Appeal and cross appeal from an order of Supreme Court, Onondaga County (Murphy, J.), entered August 14, 2002, which denied plaintiff's motion for summary judgment.
GERMAIN GERMAIN, SYRACUSE, D.J. J.A. CIRANDO, ESQS. (JOHN A. CIRANDO OF COUNSEL), FOR PLAINTIFF-APPELLANT-RESPONDENT.
FRANK A. BERSANI, JR., SYRACUSE, FOR DEFENDANTS-RESPONDENTS — APPELLANTS.
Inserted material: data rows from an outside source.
(** The [try] block of [GET]; [key] is the module constant
    [OPENWEATHER_API_KEY] and [query] the request's query string. *)
Definition GET_try (key : option string) (fetch : string -> fetch_result)
    (query : list (string * string)) : result response :=
  let lat := searchParams_get "lat" query in
  let lon := searchParams_get "lon" query in
  let type := requested_type query in
  if negb (present lat) || negb (present lon)
  then Ok (error_response "Latitude and longitude are required" 400)
  else if negb (present key)
  then Ok (error_response "OpenWeatherMap API key is not configured" 500)
  else
    let lat := default "" lat in
    let lon := default "" lon in
    let key := default "" key in
    if String.eqb type "current" then
      d ← upstream fetch (upstream_url "/weather" lat lon key "");
      Ok (mkResponse 200 d cors_headers)
    else if String.eqb type "forecast" then
      d ← upstream fetch (upstream_url "/forecast" lat lon key "");
      Ok (mkResponse 200 d cors_headers)
    else if String.eqb type "onecall" then
      d ← upstream fetch (upstream_url "/onecall" lat lon key "&exclude=minutely");
      Ok (mkResponse 200 d cors_headers)
    else Ok (error_response invalid_type_message 400).

Definition GET (key : option string) (fetch : string -> fetch_result)
    (query : list (string * string)) : result response :=
  try_catch (GET_try key fetch query)
    (fun _ => Ok (error_response "Failed to fetch weather data" 500)).

End Route.

(** ** The search handler of the dashboard page *)

Module Page.
(** * hdr-sucks: a shallow embedding of [index.js]

    The development follows the layout of the program:
    - [JS]: the fragment of the JavaScript runtime the program relies on
      (strings, IEEE-754 numbers, truthiness, [Number], [Math.round], ...);
    - the pure translators ([parse_slash_number], [parse_pix_fmt],
      [parse_master_display], [toHHMMSS], [find], [average_of],
      [get_duration]);
    - the effectful stages ([run_ffprobe], [transcode], [pre_hdr],
      [post_hdr], [mkvmerge], [main]) over an explicit trace of the
      processes spawned, files removed and lines printed.

    Numbers are binary64 floats ([PrimFloat.float]); strings are byte
    strings ([String.string]). *)

From Stdlib Require Import ZArith List String Ascii Bool Floats Lia.
Import ListNotations.

Local Open Scope string_scope.
Local Open Scope Z_scope.

(* ================================================================== *)
(** * The JavaScript runtime fragment *)
(* ================================================================== *)

Module JS.

(** ** Strings *)

Definition is_digit (c : ascii) : bool :=
  let n := N_of_ascii c in (48 <=? n)%N && (n <=? 57)%N.
(** Whatever the timestamps, after each sample the buffer of either
    application ends with that sample and holds at most 500 entries; so from
    the second sample on [data_buffer[-2]] exists at the next call and
    [prev_force] is the force of the sample received just before. *)
Theorem buffer_keeps_newest :
  (forall stream s,
      exists kept,
        Window.feed [] (stream ++ [s]) = kept ++ [s] /\
        (List.length (kept ++ [s]) <= 500)%nat /\
        forall next,
          Window.prev_force
            (Py.deque_append 500 (Window.feed [] (stream ++ [s])) next)
          = snd s) /\
  (forall stream m sigs,
      Fullscreen.run Fullscreen.MainWindow_init stream = Some (m, sigs) ->
      Fullscreen.data_buffer (Fullscreen.realtime_widget m) =
      Window.feed [] stream) /\
  (forall stream m detected,
      Punching.run Punching.MainWindow_init stream = Some (m, detected) ->
      Punching.data_buffer (Punching.realtime_widget m) =
      Window.feed [] stream).
Proof.
  split; [| split].
  - intros stream s. rewrite feed_app. simpl.
    destruct (append_and_evict_keeps_last (Window.feed [] stream) s)
      as [kept E].
    exists kept. split; [exact E |]. split.
    + rewrite <- E. apply append_and_evict_length, feed_length. simpl. lia.
    + intro next. rewrite E. apply prev_force_after_append.
  - intros stream m sigs Hrun. apply (fs_buffer_run _ _ _ _ Hrun).
  - intros stream m detected Hrun. apply (pm_buffer_run _ _ _ _ Hrun).
Qed.

Lemma buffer_keeps_newest_witness :
  exists m sigs,
    Fullscreen.run Fullscreen.MainWindow_init Scenario.backwards
      = Some (m, sigs) /\
    Fullscreen.data_buffer (Fullscreen.realtime_widget m) =
    Window.feed [] Scenario.backwards.
Proof.
  eexists _, _. split.
  - vm_compute. reflexivity.
  - eapply (proj1 (proj2 buffer_keeps_newest) Scenario.backwards).
    vm_compute. reflexivity.
Defined.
PRESENT: PIGOTT, JR., P.J., GREEN, PINE, SCUDDER, AND HAYES, JJ.
MEMORANDUM AND ORDER
It is hereby ORDERED that said cross appeal be and the same hereby is unanimously dismissed (see Town of Massena v. Niagara Mohawk Power Corp., 45 N.Y.2d 482, 488; Matter of Brown v. Starkweather, 197 A.D.2d 840, 841, lv denied 82 N.Y.2d 653; see also CPLR 5511) and the order is affirmed without costs.
Memorandum:
Plaintiff commenced this action to recover damages for breach of a written agreement between him and defendant O'Brien Gere Limited. Supreme Court properly denied plaintiff's motion for summary judgment, inasmuch as the agreement is ambiguous and defendants raised issues of fact with respect to its proper interpretation. Whether an agreement is ambiguous is a question of law for the court to determine (see Kass v. Kass, 91 N.Y.2d 554, 566). Here, the provisions of the agreement stating that "the corporation must remain in a cash neutral position" and "[i]ncentive payments and retirement contributions would be paid if the company's performance merited distribution" create an ambiguity concerning whether plaintiff is entitled to any incentive payment under the agreement if the corporation did not remain in a cash neutral position or if its performance did not merit any distribution. Thus, read as a whole, the agreement is ambiguous with respect to plaintiff's entitlement to incentive payments, and extrinsic evidence is admissible to determine the true intent of the parties (see O'Neill v. Town of Fishkill, 134 A.D.2d 487, 488-489). Inasmuch as the parties introduced conflicting extrinsic evidence concerning their understanding and intent with respect to those provisions at the time they entered into the agreement, it is for the trier of fact to resolve the ambiguities in the agreement (cf. Village of Hamburg v. American Ref-Fuel Co. of Niagara, 284 A.D.2d 85, 88, lv denied 97 N.Y.2d 603; Bodwitch v. Allen, 91 A.D.2d 1177, 1178). We note that, while the court's disposition of the motion was correct, to the extent that the court interpreted the meaning of the phrase "remain in a cash neutral position" as a matter of law in rendering its decision, that was error.